What you return should be the lines from the first line of the records below through the line holding "[subst hs1; rewrite", unchanged.

─── INFORMATION SHOWN ───

(** With every wait reporting its first handle, a zero-timeout
    [poll_rest] peels the handles off one by one and counts them all. *)
Lemma poll_rest_all_ready (k : nat) :
  ∀ (hs : list Z) (n : Z) (fds : list pollfd.t) (nfds : Z) (log : list syscall),
    Z.to_nat n = k → 1 ≤ n < 2 ^ 31 → (Z.to_nat n ≤ length hs)%nat →
    fst (poll_rest K wait hs n fds nfds 0 log) = n ∧
    st_fds (snd (poll_rest K wait hs n fds nfds 0 log))
    = mark_all (take (Z.to_nat n) hs) nfds fds.
Proof.
  destruct Hsdk as (HW & HF & HT & HI & _ & _ & _).
  induction k as [k IH] using lt_wf_ind.
  intros hs n fds nfds log Hk Hn Hlen.
  rewrite poll_rest_equation_1. unfold poll_rest_ready.
  replace (n =? 0) with false by (symmetry; apply Z.eqb_neq; lia).
  rewrite Hfirst, HW.
  replace (0 =? WAIT_FAILED K) with false by (symmetry; apply Z.eqb_neq; congruence).
  replace (0 =? WAIT_TIMEOUT K) with false by (symmetry; apply Z.eqb_neq; congruence).
  replace (0 =? WAIT_IO_COMPLETION K) with false by (symmetry; apply Z.eqb_neq; congruence).
  cbn [orb]. rewrite Z.add_0_l, (u32_small n) by lia.
  replace (0 <? n) with true by (symmetry; apply Z.ltb_lt; lia).
  change (0 >=? 0) with true. cbn [andb]. cbv zeta.
  change (u32 (0 - 0)) with 0. change (u32 (0 - 0 + 1)) with 1. change (i32 1) with 1.
  destruct (lookup_lt_is_Some_2 hs 0) as [h0 Hh0]; [lia|].
  change (Z.to_nat 0) with 0%nat. rewrite (nth_lookup_Some _ _ _ _ Hh0).
  destruct (decide (0 = 0 ∧ n > 1)) as [[_ Hgt]|Hsingle].
  - rewrite (u32_small (n - 1)) by lia.
    replace (0 <? n - 1) with true by (symmetry; apply Z.ltb_lt; lia).
    pose proof (shift_handles_moves (Z.to_nat (n - 1)) 1 hs ltac:(lia) ltac:(lia)) as Hshift.
    change (Z.of_nat 1) with 1 in Hshift. change (1 - 1)%nat with 0%nat in Hshift.
    rewrite take_0 in Hshift. cbn [app Nat.add] in Hshift. rewrite Hshift. clear Hshift.
    set (hs1 := take (Z.to_nat (n - 1)) (drop 1 hs) ++ drop (Z.to_nat (n - 1)) hs).
    match goal with |- context [poll_rest K wait hs1 (n - 1) ?f nfds 0 ?l] =>
      destruct (IH (Z.to_nat (n - 1)) ltac:(lia) hs1 (n - 1) f nfds l eq_refl ltac:(lia))
        as [Hrc Hfds];
      [subst hs1; rewrite length_app, length_take, !length_drop; lia|];
      destruct (poll_rest K wait hs1 (n - 1) f nfds 0 l) as [rr st]
    end.
    cbn [fst snd] in *.
    subst rr. replace (n - 1 <? 0) with false by (symmetry; apply Z.ltb_ge; lia).
    cbn [fst snd]. split; [lia|]. rewrite Hfds.
    assert (Htake : take (Z.to_nat n) hs = h0 :: take (Z.to_nat (n - 1)) hs1).
    { subst hs1.
      rewrite take_app_le by (rewrite length_take, length_drop; lia).
      rewrite take_take, Nat.min_id.
      replace (Z.to_nat n) with (S (Z.to_nat (n - 1))) by lia.
      destruct hs as [|x hs']; [discriminate Hh0|].
      cbn in Hh0. injection Hh0 as ->. reflexivity. }
    rewrite Htake. reflexivity.
  - assert (n = 1) as -> by lia. cbn [fst snd st_fds]. split; [reflexivity|].
    change (Z.to_nat 1) with 1%nat.
    destruct hs as [|x hs']; [discriminate Hh0|].
    cbn in Hh0. injection Hh0 as ->. reflexivity.
Qed.

(** X15: when every wait reports its first handle ready, a call with a
    zero timeout returns the number of distinct handles, and the cells that
    come back are the cells given with the returned events set to the
    requested events in every cell below [nfds] that has a strictly positive
    descriptor, and in no other cell. *)
Theorem ssh_poll_all_ready (cells : list pollfd.t) (nfds : Z) (j : nat) (f : pollfd.t) :
  0 ≤ nfds < MAXIMUM_WAIT_OBJECTS K →
  cells !! j = Some f →
  let r := ssh_poll K wait (Some cells) nfds 0 in
  rc r = snd (handle_set K cells nfds) ∧
  ∃ l, out_fds r = Some l ∧
       l !! j = Some (if decide ((j < Z.to_nat nfds)%nat ∧ 0 < pollfd.fd f)
                      then pollfd.set_revents (pollfd.events f) f else f).
Proof.
  intros Hnfds Hf r. subst r.
  pose proof Hsdk as (HW & HF & HT & HI & Hinf & HTF & Hmax).
  pose proof (handle_set_members K cells nfds Hnfds) as (_ & Hsound & Hcomplete).
  pose proof (collect_handles_count K (take (Z.to_nat nfds) cells)
                (replicate (Z.to_nat (MAXIMUM_WAIT_OBJECTS K)) 0) 0) as Hcount.
  pose proof (handle_set_positive K cells nfds ltac:(lia)) as (Hlen & Hn & _).
  unfold handle_set in *. unfold ssh_poll.
  replace (nfds >=? MAXIMUM_WAIT_OBJECTS K) with false
    by (rewrite Z.geb_leb; symmetry; apply Z.leb_gt; lia).
  destruct (collect_handles K _ _ 0) as [hs n]. cbn [fst snd] in *.
  change (0 =? -1) with false. cbn iota.
  assert (Hcell : ∀ l0 : list pollfd.t,
            l0 = mark_all (take (Z.to_nat n) hs) nfds cells →
            l0 !! j = Some (if decide ((j < Z.to_nat nfds)%nat ∧ 0 < pollfd.fd f)
                            then pollfd.set_revents (pollfd.events f) f else f)).
  { intros l0 ->. rewrite (mark_all_lookup _ _ _ _ _ Hf). f_equal.
    destruct (decide ((j < Z.to_nat nfds)%nat ∧ pollfd.fd f ∈ take (Z.to_nat n) hs))
      as [[Hj Hin]|Hno].
    - destruct (decide _) as [_|Hn2]; [reflexivity|].
      exfalso. apply Hn2. split; [exact Hj|]. apply Hsound in Hin. tauto.
    - destruct (decide _) as [[Hj Hpos]|_]; [|reflexivity].
      exfalso. apply Hno. split; [exact Hj|]. apply Hcomplete; [|exact Hpos].
      apply list_elem_of_lookup. exists j.
      rewrite lookup_take_lt by exact Hj. exact Hf. }
  destruct (Z.eq_dec n 0) as [->|Hn0].
  - change (0 >? 1) with false. cbn iota.
    rewrite poll_rest_equation_1. unfold poll_rest_ready.
    change (0 =? 0) with true. cbn iota. change (u32 0) with 0.
    replace (0 =? INFINITE K) with false by (symmetry; apply Z.eqb_neq; congruence).
    replace (WAIT_TIMEOUT K =? WAIT_FAILED K) with false
      by (symmetry; apply Z.eqb_neq; exact HTF).
    rewrite Z.eqb_refl. cbn [orb]. change (0 <? 0) with false. cbn iota. cbn [rc out_fds st_fds].
    split; [reflexivity|]. exists cells. split; [reflexivity|].
    apply Hcell. reflexivity.
  - assert (H1n : 1 ≤ n < 2 ^ 31) by lia.
    assert (Hroom : (Z.to_nat n ≤ length hs)%nat) by lia.
    pose proof (poll_rest_all_ready (Z.to_nat n) hs n cells nfds [] eq_refl H1n Hroom)
      as [Hrc Hfds].
    destruct (poll_rest K wait hs n cells nfds 0 []) as [rc1 st1]. cbn [fst snd] in Hrc, Hfds.
    subst rc1.
    destruct (n >? 1).
    + replace (n =? 0) with false by (symmetry; apply Z.eqb_neq; lia). cbn [andb].
      replace (n <? 0) with false by (symmetry; apply Z.ltb_ge; lia).
      cbn [rc out_fds]. split; [reflexivity|]. exists (st_fds st1). split; [reflexivity|].
      apply Hcell. exact Hfds.
    + replace (n <? 0) with false by (symmetry; apply Z.ltb_ge; lia).
      cbn [rc out_fds]. split; [reflexivity|]. exists (st_fds st1). split; [reflexivity|].
      apply Hcell. exact Hfds.
Qed.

───

**SOLUTION TO THIS EXERCISE:**
(** With every wait reporting its first handle, a zero-timeout
    [poll_rest] peels the handles off one by one and counts them all. *)
Lemma poll_rest_all_ready (k : nat) :
  ∀ (hs : list Z) (n : Z) (fds : list pollfd.t) (nfds : Z) (log : list syscall),
    Z.to_nat n = k → 1 ≤ n < 2 ^ 31 → (Z.to_nat n ≤ length hs)%nat →
    fst (poll_rest K wait hs n fds nfds 0 log) = n ∧
    st_fds (snd (poll_rest K wait hs n fds nfds 0 log))
    = mark_all (take (Z.to_nat n) hs) nfds fds.
Proof.
  destruct Hsdk as (HW & HF & HT & HI & _ & _ & _).
  induction k as [k IH] using lt_wf_ind.
  intros hs n fds nfds log Hk Hn Hlen.
  rewrite poll_rest_equation_1. unfold poll_rest_ready.
  replace (n =? 0) with false by (symmetry; apply Z.eqb_neq; lia).
  rewrite Hfirst, HW.
  replace (0 =? WAIT_FAILED K) with false by (symmetry; apply Z.eqb_neq; congruence).
  replace (0 =? WAIT_TIMEOUT K) with false by (symmetry; apply Z.eqb_neq; congruence).
  replace (0 =? WAIT_IO_COMPLETION K) with false by (symmetry; apply Z.eqb_neq; congruence).
  cbn [orb]. rewrite Z.add_0_l, (u32_small n) by lia.
  replace (0 <? n) with true by (symmetry; apply Z.ltb_lt; lia).
  change (0 >=? 0) with true. cbn [andb]. cbv zeta.
  change (u32 (0 - 0)) with 0. change (u32 (0 - 0 + 1)) with 1. change (i32 1) with 1.
  destruct (lookup_lt_is_Some_2 hs 0) as [h0 Hh0]; [lia|].
  change (Z.to_nat 0) with 0%nat. rewrite (nth_lookup_Some _ _ _ _ Hh0).
  destruct (decide (0 = 0 ∧ n > 1)) as [[_ Hgt]|Hsingle].
  - rewrite (u32_small (n - 1)) by lia.
    replace (0 <? n - 1) with true by (symmetry; apply Z.ltb_lt; lia).
    pose proof (shift_handles_moves (Z.to_nat (n - 1)) 1 hs ltac:(lia) ltac:(lia)) as Hshift.
    change (Z.of_nat 1) with 1 in Hshift. change (1 - 1)%nat with 0%nat in Hshift.
    rewrite take_0 in Hshift. cbn [app Nat.add] in Hshift. rewrite Hshift. clear Hshift.
    set (hs1 := take (Z.to_nat (n - 1)) (drop 1 hs) ++ drop (Z.to_nat (n - 1)) hs).
    match goal with |- context [poll_rest K wait hs1 (n - 1) ?f nfds 0 ?l] =>
      destruct (IH (Z.to_nat (n - 1)) ltac:(lia) hs1 (n - 1) f nfds l eq_refl ltac:(lia))
        as [Hrc Hfds];
      [subst hs1; rewrite length_app, length_take, !length_drop; lia|];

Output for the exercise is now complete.